In contrast to the activation of the two aforementioned vasoconstrictive pathways, SAH resulted in decreased expression of the vasodilatory pathway sGC/cGMP/PKG (Figures 4 and 5). This pathway has been documented as NO-mediated. However, in a previous study, neither neuronal nor endothelial NO synthase mRNA expression in the brain of the SAH rats was significantly different from that in the brain of the controls and treatment with CGS 26303 had no effect [32]. Nevertheless, it is worth noting that, in addition to its ECE inhibitory activity, CGS 26303 also inhibits the activity of neutral endopeptidase (NEP) [17, 33], which degrades potent vasodilators such as atrial natriuretic peptide (ANP) [34]. In the present study it is possible that an elevated ANP level due to CGS 26303 treatment stimulates the sGC/cGMP/PKG pathway via increased production of NO through the inducible NO synthase as seen in the neonatal rat cardiac myocytes [35].

5. Conclusion

In summary, this study shows that CGS 26303 reduced the levels of plasma ET-1, improved the motor function index, decreased the activation of the vasoconstrictive PKCδ and rhoA/rho-kinase pathways, and activated the vasodilatory sGC/cGMP/PKG pathway in rats subjected to SAH. It is likely that this compound exerts these beneficial effects via its dual ECE/NEP inhibitory activities. However, confirmation of the utility of CGS 26303 for the treatment of cerebral vasospasm following SAH awaits future clinical studies.

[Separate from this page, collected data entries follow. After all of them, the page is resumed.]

(* ===== verification/WebhookStore.v ===== *)
(** * Webhook rows and delivery log

    Models [WebhookRow], [WebhookAuthScheme] and [DeliveryRow] of
    [crates/core/src/traits.rs] and the two stores of
    [crates/core/src/db/sqlite/webhooks.rs] over their three tables.  The
    primary keys, and the foreign key by which deleting a webhook deletes its
    deliveries, are those of the migrations 0018 and 0045; instance rows are
    never deleted, so the key into [instances] cannot fail.  SQL leaves the
    order of rows of the same second open; here it is that of insertion. *)

From Stdlib Require Import ZArith Ascii Lia.
From stdpp Require Import base list strings gmap option.
From S2P Require Import Prelude RustStr Store.

Local Open Scope string_scope.
Local Open Scope list_scope.
Local Open Scope Z_scope.

(** [WebhookAuthScheme] *)
Inductive WebhookAuthScheme : Type := HmacSha256 | Bearer | SchemeNone.
#[export] Instance scheme_eq_dec : EqDecision WebhookAuthScheme.
Proof. solve_decision. Defined.
Definition scheme_str (s : WebhookAuthScheme) : string :=
  match s with HmacSha256 => "hmac_sha256" | Bearer => "bearer" | SchemeNone => "none" end.
Definition scheme_parse (s : string) : option WebhookAuthScheme :=
  if (s =? "hmac_sha256")%string then Some HmacSha256
  else if (s =? "bearer")%string then Some Bearer
  else if (s =? "none")%string then Some SchemeNone
  else None.
Definition needs_secret (s : WebhookAuthScheme) : bool := match s with SchemeNone => false | _ => true end.

(** [WebhookRow] *)
Record WebhookRow : Type := mkWebhook {
  wh_instance_id : string;
  wh_name : string;
  wh_description : string;
  wh_auth_scheme : WebhookAuthScheme;
  wh_signature_header : string;
  wh_verifier_mode : string;
  wh_signature_algo : option string;
  wh_signature_encoding : option string;
  wh_signature_prefix : option string;
  wh_signature_separator : option string;
  wh_signature_value_split : option string;
  wh_timestamp_header : option string;
  wh_timestamp_skew_secs : option Z;
  wh_payload_template : option string;
  wh_idempotency_header : option string;
  wh_bearer_path_token : option string;
  wh_preset_id : option string;
  wh_secret_name : option string;
  wh_enabled : bool;
  wh_created_at : Z;
  wh_updated_at : Z
}.

(** [DeliveryRow] *)
Record DeliveryRow : Type := mkDelivery {
  dl_id : string;
  dl_instance_id : string;
  dl_webhook_name : string;
  dl_fired_at : Z;
  dl_status_code : Z;
  dl_latency_ms : Z;
  dl_request_id : option string;
  dl_signature_ok : bool;
  dl_error : option string;
  dl_verify_error : option string;
  dl_request_headers : option string;
  dl_replayed_from_delivery_id : option string;
  dl_replayed_by_user_id : option string;
  dl_body : option string;
  dl_content_type : option string;
  dl_body_size : option Z
}.

(** A row of [webhook_deliveries_seen] *)
Record SeenRow : Type := mkSeen { se_webhook_row_id : string; se_idempotency_key : string; se_first_seen_at : Z }.

(** The three tables *)
Record WebhookDb : Type := mkWebhookDb {
  wd_webhooks : list WebhookRow;
  wd_deliveries : list DeliveryRow;
  wd_seen : list SeenRow
}.
Abbreviation wstore := (svc WebhookDb StoreError).

(** ** [SqlxWebhookStore] *)

Definition is_webhook (instance_id name : string) (r : WebhookRow) : bool :=
  (wh_instance_id r =? instance_id)%string && (wh_name r =? name)%string.
Definition of_webhook (instance_id name : string) (d : DeliveryRow) : bool :=
  (dl_instance_id d =? instance_id)%string && (dl_webhook_name d =? name)%string.

(** The columns a conflicting [INSERT] leaves alone: the key and [created_at] *)
Definition keep_created (created_at : Z) (r : WebhookRow) : WebhookRow :=
  mkWebhook (wh_instance_id r) (wh_name r) (wh_description r) (wh_auth_scheme r) (wh_signature_header r)
    (wh_verifier_mode r) (wh_signature_algo r) (wh_signature_encoding r) (wh_signature_prefix r)
    (wh_signature_separator r) (wh_signature_value_split r) (wh_timestamp_header r) (wh_timestamp_skew_secs r)
    (wh_payload_template r) (wh_idempotency_header r) (wh_bearer_path_token r) (wh_preset_id r) (wh_secret_name r)
    (wh_enabled r) created_at (wh_updated_at r).

(** [get] *)
Definition webhook_row_get (instance_id name : string) : wstore (option WebhookRow) :=
  gets (fun db => select_one (is_webhook instance_id name) (wd_webhooks db)).

(** [put]: [INSERT ... ON CONFLICT(instance_id, name) DO UPDATE] *)
Definition webhook_row_put (row : WebhookRow) : wstore unit :=
  let mine := is_webhook (wh_instance_id row) (wh_name row) in
  modify (fun db => mkWebhookDb
    (match select_one mine (wd_webhooks db) with
     | Some _ => update mine (fun old => keep_created (wh_created_at old) row) (wd_webhooks db)
     | None => wd_webhooks db ++ [row]
     end) (wd_deliveries db) (wd_seen db)).

(** [list_for_instance] *)
Definition webhook_list_for_instance (instance_id : string) : wstore (list WebhookRow) :=
  gets (fun db => sort (fun a b => str_leb (wh_name a) (wh_name b))
                    (select (fun r => (wh_instance_id r =? instance_id)%string) (wd_webhooks db))).

(** [delete]: the foreign key cascades to the deliveries. *)
Definition webhook_row_delete (instance_id name : string) : wstore unit :=
  modify (fun db => mkWebhookDb (delete_where (is_webhook instance_id name) (wd_webhooks db))
                      (delete_where (of_webhook instance_id name) (wd_deliveries db)) (wd_seen db)).

(** [set_enabled] *)
Definition enabled_row (enabled : bool) (now : Z) (r : WebhookRow) : WebhookRow :=
  mkWebhook (wh_instance_id r) (wh_name r) (wh_description r) (wh_auth_scheme r) (wh_signature_header r)
    (wh_verifier_mode r) (wh_signature_algo r) (wh_signature_encoding r) (wh_signature_prefix r)
    (wh_signature_separator r) (wh_signature_value_split r) (wh_timestamp_header r) (wh_timestamp_skew_secs r)
    (wh_payload_template r) (wh_idempotency_header r) (wh_bearer_path_token r) (wh_preset_id r) (wh_secret_name r)
    enabled (wh_created_at r) now.
Definition webhook_row_set_enabled (instance_id name : string) (enabled : bool) (now : Z) : wstore unit := fun db =>
  let mine := is_webhook instance_id name in
  let db' := mkWebhookDb (update mine (enabled_row enabled now) (wd_webhooks db)) (wd_deliveries db) (wd_seen db) in
  if Nat.eqb (affected mine (wd_webhooks db)) 0 then (db', Err NotFound) else (db', Ok tt).

(** [update_fields]: read, modify, write *)
Definition updated_row (description : option string) (auth_scheme : option WebhookAuthScheme)
    (secret_name : option (option string)) (enabled : option bool) (now : Z) (r : WebhookRow) : WebhookRow :=
  mkWebhook (wh_instance_id r) (wh_name r) (default (wh_description r) description)
    (default (wh_auth_scheme r) auth_scheme) (wh_signature_header r)
    (wh_verifier_mode r) (wh_signature_algo r) (wh_signature_encoding r) (wh_signature_prefix r)
    (wh_signature_separator r) (wh_signature_value_split r) (wh_timestamp_header r) (wh_timestamp_skew_secs r)
    (wh_payload_template r) (wh_idempotency_header r) (wh_bearer_path_token r) (wh_preset_id r)
    (default (wh_secret_name r) secret_name) (default (wh_enabled r) enabled) (wh_created_at r) now.
Definition update_fields (instance_id name : string) (description : option string)
    (auth_scheme : option WebhookAuthScheme) (secret_name : option (option string)) (enabled : option bool)
    (now : Z) : wstore unit :=
  existing ← webhook_row_get instance_id name;
  match existing with
  | None => throw NotFound
  | Some existing => webhook_row_put (updated_row description auth_scheme secret_name enabled now existing)
  end.

(** ** [SqlxDeliveryStore] *)

(** [insert]: the primary key and the foreign key into the webhooks *)
Definition delivery_insert (row : DeliveryRow) : wstore unit := fun db =>
  if Nat.eqb (affected (fun d => (dl_id d =? dl_id row)%string) (wd_deliveries db)) 0 then
    match select_one (is_webhook (dl_instance_id row) (dl_webhook_name row)) (wd_webhooks db) with
    | Some _ => (mkWebhookDb (wd_webhooks db) (wd_deliveries db ++ [row]) (wd_seen db), Ok tt)
    | None => (db, Err (Constraint "FOREIGN KEY constraint failed"))
    end
  else (db, Err (Constraint "UNIQUE constraint failed: webhook_deliveries.id")).

(** [try_mark_delivery_seen]: [INSERT OR IGNORE] *)
Definition is_seen (webhook_row_id idempotency_key : string) (s : SeenRow) : bool :=
  (se_webhook_row_id s =? webhook_row_id)%string && (se_idempotency_key s =? idempotency_key)%string.
Definition try_mark_delivery_seen (webhook_row_id idempotency_key : string) (first_seen_at : Z) : wstore bool :=
  fun db =>
    if Nat.eqb (affected (is_seen webhook_row_id idempotency_key) (wd_seen db)) 0
    then (mkWebhookDb (wd_webhooks db) (wd_deliveries db)
            (wd_seen db ++ [mkSeen webhook_row_id idempotency_key first_seen_at]), Ok true)
    else (db, Ok false).

(** [try_mark_delivery_seen_if_configured] *)
Definition try_mark_delivery_seen_if_configured (webhook_row_id : string) (idempotency_key : option string)
    (first_seen_at : Z) : wstore bool :=
  match idempotency_key with
  | Some key => if is_empty key then mret true else try_mark_delivery_seen webhook_row_id key first_seen_at
  | None => mret true
  end.

(** [sweep_seen_deliveries_before] *)
Definition sweep_seen_deliveries_before (cutoff : Z) : wstore Z := fun db =>
  let old s := se_first_seen_at s <? cutoff in
  (mkWebhookDb (wd_webhooks db) (wd_deliveries db) (delete_where old (wd_seen db)),
   Ok (Z.of_nat (affected old (wd_seen db)))).

(** [metadata_row]: the listings leave the body out. *)
Definition metadata_row (d : DeliveryRow) : DeliveryRow :=
  mkDelivery (dl_id d) (dl_instance_id d) (dl_webhook_name d) (dl_fired_at d) (dl_status_code d) (dl_latency_ms d)
    (dl_request_id d) (dl_signature_ok d) (dl_error d) (dl_verify_error d) (dl_request_headers d)
    (dl_replayed_from_delivery_id d) (dl_replayed_by_user_id d) None (dl_content_type d) (dl_body_size d).

(** [ORDER BY fired_at DESC LIMIT ?] *)
Definition newest (limit : Z) (l : list DeliveryRow) : list DeliveryRow :=
  take (Z.to_nat limit) (sort (fun a b => dl_fired_at b <=? dl_fired_at a) l).

(** [list_for_webhook] *)
Definition list_for_webhook (instance_id webhook_name : string) (limit : Z) : wstore (list DeliveryRow) :=
  gets (fun db => map metadata_row (newest limit (select (of_webhook instance_id webhook_name) (wd_deliveries db)))).

(** [SQLITE_SKIP_UTF8]: one character of text *)
Fixpoint skip_conts (s : string) : string :=
  match s with
  | String c s' => if is_cont c then skip_conts s' else s
  | EmptyString => s
  end.
Definition skip_char (s : string) : option string :=
  match s with
  | EmptyString => None
  | String c s => Some (if 192 <=? byte_val c then skip_conts s else s)
  end.

(** [LIKE]: case-insensitive in ASCII, ["%"] any text, ["_"] one character *)
Fixpoint like (p s : string) : bool :=
  match p with
  | EmptyString => is_empty s
  | String c p =>
      if Ascii.eqb c "%" then
        (fix any (fuel : nat) (s : string) : bool :=
           like p s || match fuel, skip_char s with S fuel, Some s => any fuel s | _, _ => false end)
          (String.length s) s
      else if Ascii.eqb c "_" then match skip_char s with Some s => like p s | None => false end
      else match s with
           | String d s => Ascii.eqb (to_lower c) (to_lower d) && like p s
           | EmptyString => false
           end
  end.

(** [list_for_instance]; [str_to_lowercase] is the Unicode mapping of
    [str::to_lowercase], SQLite's [LOWER] is that of ASCII. *)
Definition delivery_matches (str_to_lowercase : string -> string) (instance_id : string)
    (webhook_name q : option string) (before : option Z) (d : DeliveryRow) : bool :=
  (dl_instance_id d =? instance_id)%string
  && match webhook_name with Some n => (dl_webhook_name d =? n)%string | None => true end
  && match before with Some t => dl_fired_at d <? t | None => true end
  && match q with
     | Some needle => like ("%" +:+ str_to_lowercase needle +:+ "%") (to_ascii_lowercase (default "" (dl_error d)))
     | None => true
     end.
Definition delivery_list_for_instance (str_to_lowercase : string -> string) (instance_id : string)
    (webhook_name q : option string) (before : option Z) (limit : Z) : wstore (list DeliveryRow) :=
  gets (fun db => map metadata_row (newest limit
    (select (delivery_matches str_to_lowercase instance_id webhook_name q before) (wd_deliveries db)))).

(** [get_by_id] *)
Definition delivery_get_by_id (instance_id delivery_id : string) : wstore (option DeliveryRow) :=
  gets (fun db => select_one (fun d => (dl_instance_id d =? instance_id)%string && (dl_id d =? delivery_id)%string)
                    (wd_deliveries db)).

(** [rewrap_body] *)
Definition delivery_rewrap_body (id previous_body body : string) : wstore bool := fun db =>
  let mine d := (dl_id d =? id)%string && bool_decide (dl_body d = Some previous_body) in
  let set d := mkDelivery (dl_id d) (dl_instance_id d) (dl_webhook_name d) (dl_fired_at d) (dl_status_code d)
    (dl_latency_ms d) (dl_request_id d) (dl_signature_ok d) (dl_error d) (dl_verify_error d) (dl_request_headers d)
    (dl_replayed_from_delivery_id d) (dl_replayed_by_user_id d) (Some body) (dl_content_type d) (dl_body_size d) in
  (mkWebhookDb (wd_webhooks db) (update mine set (wd_deliveries db)) (wd_seen db),
   Ok (negb (Nat.eqb (affected mine (wd_deliveries db)) 0))).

(a) Scoring system used for motor function assessment

Motor function	Behavior	Score
Ambulation	Normal (symmetric and coordinated)	0
	Toes flat under the body while walking with ataxia	1
	Knuckle-walking	2
	Movement in lower extremities but unable to knuckle walk	3
	No movement, dragging lower extremities	4
Placing/stepping reflex	Normal (coordinated lifting and placing response)	0
	Weak response	1
	No stepping	2

Ambulation was assessed by walking with lower extremities, while placing/stepping reflex was evaluated by dragging the dorsum of the hind paw over the edge of a surface [10].

(b) Effect of CGS 26303 on behavioral changes induced by experimental subarachnoid hemorrhage in the rat

Group	Ambulation	Placing/stepping reflex	Motor deficit index (MDI)	Paraplegia rate
Normal (no SAH)	0*	0*	0*	0*
SAH	1.27 ± 0.18	1.50 ± 0.13	2.36 ± 0.20	67
SAH + vehicle	1.20 ± 0.13	1.47 ± 0.13	2.27 ± 0.18	58
SAH + CGS 26303 (P)	0.75 ± 0.13*	0.71 ± 0.17*	1.33 ± 0.18*	30*
SAH + CGS 26303 (R)	0.85 ± 0.15*	0.83 ± 0.16*	1.40 ± 0.15*	23*

Subarachnoid hemorrhage (SAH) was induced in rats by injecting autologous blood into the cisterna magna. CGS 26303 was administered intravenously at a dose of 10 mg/kg at 1 (prevention protocol, P) or 24 (reversal protocol, R) hr after SAH. The motor function was assessed using the scoring system shown in Table 1(a) and was performed at 48 hr after SAH prior to sacrifice. Six animals were used in each group, and motor function assessment was performed five times for each animal. MDI is the sum of scores from ambulation and placing/stepping reflex. The paraplegia rate is defined as the percentage of rats with MDI ≥ 3 in each group (n = 6). *P < 0.05 versus the SAH group.